Menger was a university professor for the law of civil process in Vienna from 1874 until 1899, where he was also the Vice Chancellor from 1895 to 1896. Carl Menger was his brother.

Menger's theses and arguments stem from a changed social structure, that was shaped by the economic crisis (1873) and social questions that sought answers from liberal politics ("invisible hand" Adam Smith) in the pursuit of social justice. His juridical interests are assumed to be different than Karl Marx and Friedrich Engels in dealing with all theoretical legal issues.

In Menger's juridical theory, he dismissed the basis of positive law from natural law. Rather, he argued that the backbone of law was merely a gauge of societal power relations.

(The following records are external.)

(** C34.  A broker callback enters the journal exactly when its kind is one of
    the four the daemon knows (open order, status, execution, error) and it
    names an order: a positive order id, an order reference or a positive
    permanent id; every other kind, and a callback without identity, is dropped.
    What enters has the type that belongs to its kind (acknowledgement for an
    open order, status update for a status or an execution, broker error for an
    error), names the callback's own order, contract, side, quantity and
    execution, takes its filled quantity from the cumulative quantity for an
    execution and from the callback's fill otherwise, counts as broker evidence,
    and satisfies the well-formedness the fold theorems assume whenever the
    callback's status is empty or in the broker's vocabulary. *)
Theorem lifecycle_callbacks_are_well_formed ev at_ :
  let r := orderJournalEventFromLifecycle ev at_ in
  (r.2 = true <->
     In (b_Type ev) (map fst journaledKinds) /\ (0 < b_OrderID ev \/ b_OrderRef ev <> "" \/ 0 < b_PermID ev)) /\
  (r.2 = true ->
     In (b_Type ev, e_Type r.1) journaledKinds /\ sameOrder ev at_ r.1 /\ isEvidenceType (e_Type r.1) = true /\
     ((b_Status ev =s "") || recognizedStatus (b_Status ev) = true -> wf_event r.1 = true)).
Proof.
  intros r. unfold r, orderJournalEventFromLifecycle, sameOrder.
  set (out := if (b_OrderType ev =s "STP") && _ then _ else _).
  assert (Hout : e_Status out = b_Status ev /\ e_ReservedOrderID out = b_OrderID ev /\ e_OrderRef out = b_OrderRef ev /\
    e_PermID out = b_PermID ev /\ e_ClientID out = b_ClientID ev /\ e_Account out = b_Account ev /\
    e_ConID out = b_ConID ev /\ e_Symbol out = b_Symbol ev /\ e_Action out = b_Action ev /\
    e_Quantity out = b_TotalQuantity ev /\ e_ExecID out = b_ExecID ev /\ e_ErrorCode out = b_ErrorCode ev /\
    e_At out = at_ /\ e_Filled out = b_Filled ev) by (unfold out; case_if; done).
  destruct Hout as (Hst & Hid & Href & Hperm & Hcl & Hac & Hcon & Hsym & Hact & Hq & Hx & Hec & Hat & Hf).
  clearbody out. cbv zeta.
  assert (Hkey : forall o, e_ReservedOrderID o = e_ReservedOrderID out -> e_OrderRef o = e_OrderRef out ->
    e_PermID o = e_PermID out -> In (b_Type ev) (map fst journaledKinds) ->
    ((0 <? e_ReservedOrderID o) || (e_OrderRef o <>s "") || (0 <? e_PermID o) = true <->
     In (b_Type ev) (map fst journaledKinds) /\ (0 < b_OrderID ev \/ b_OrderRef ev <> "" \/ 0 < b_PermID ev))).
  { intros o H1 H2 H3 Hin. rewrite keyed_spec, H1, H2, H3, Hid, Href, Hperm. tauto. }
  destruct (b_Type ev =s OrderLifecycleEventOpenOrder) eqn:K1; [|
  destruct (b_Type ev =s OrderLifecycleEventStatus) eqn:K2; [|
  destruct (b_Type ev =s OrderLifecycleEventExecDetails) eqn:K3; [|
  destruct (b_Type ev =s OrderLifecycleEventError) eqn:K4]]].
  5: { apply String.eqb_neq in K1, K2, K3, K4. cbn. split; [|done]. split; [done|]. intros [Hin _].
       destruct Hin as [Hin|[Hin|[Hin|[Hin|[]]]]]; congruence. }
  all: bool_hyps; match goal with Hk : b_Type _ = _ |- _ => rewrite Hk in * end.
  all: cbn [fst snd]; split;
    [apply Hkey; [by repeat case_if | by repeat case_if | by repeat case_if | cbn; tauto] | intros _].
  all: split; [by repeat case_if; cbn; tauto|].
  all: unfold wf_event; repeat case_if; cbn [fst snd e_Type e_Status e_SendState set_field] in *;
    (split; [by split_and!; cbn|]); (split; [reflexivity|]); intros Hs; cbn [orb negb andb];
    try reflexivity; rewrite ?Hst in *; try (by rewrite Hs); try exact Hs.
Qed.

His name is also famous in connection with the collection of original socialist literature in Vienna. Menger collected everything that he could procure and began a book tour through Paris, London and Berlin, where his special socialist collection was unique in the world for the time. Mengers private library was acquired by the Sozialwissenschaftlichen Studienbibliothek der Kammer für Arbeiter und Angestellte für Wien in the 1920s.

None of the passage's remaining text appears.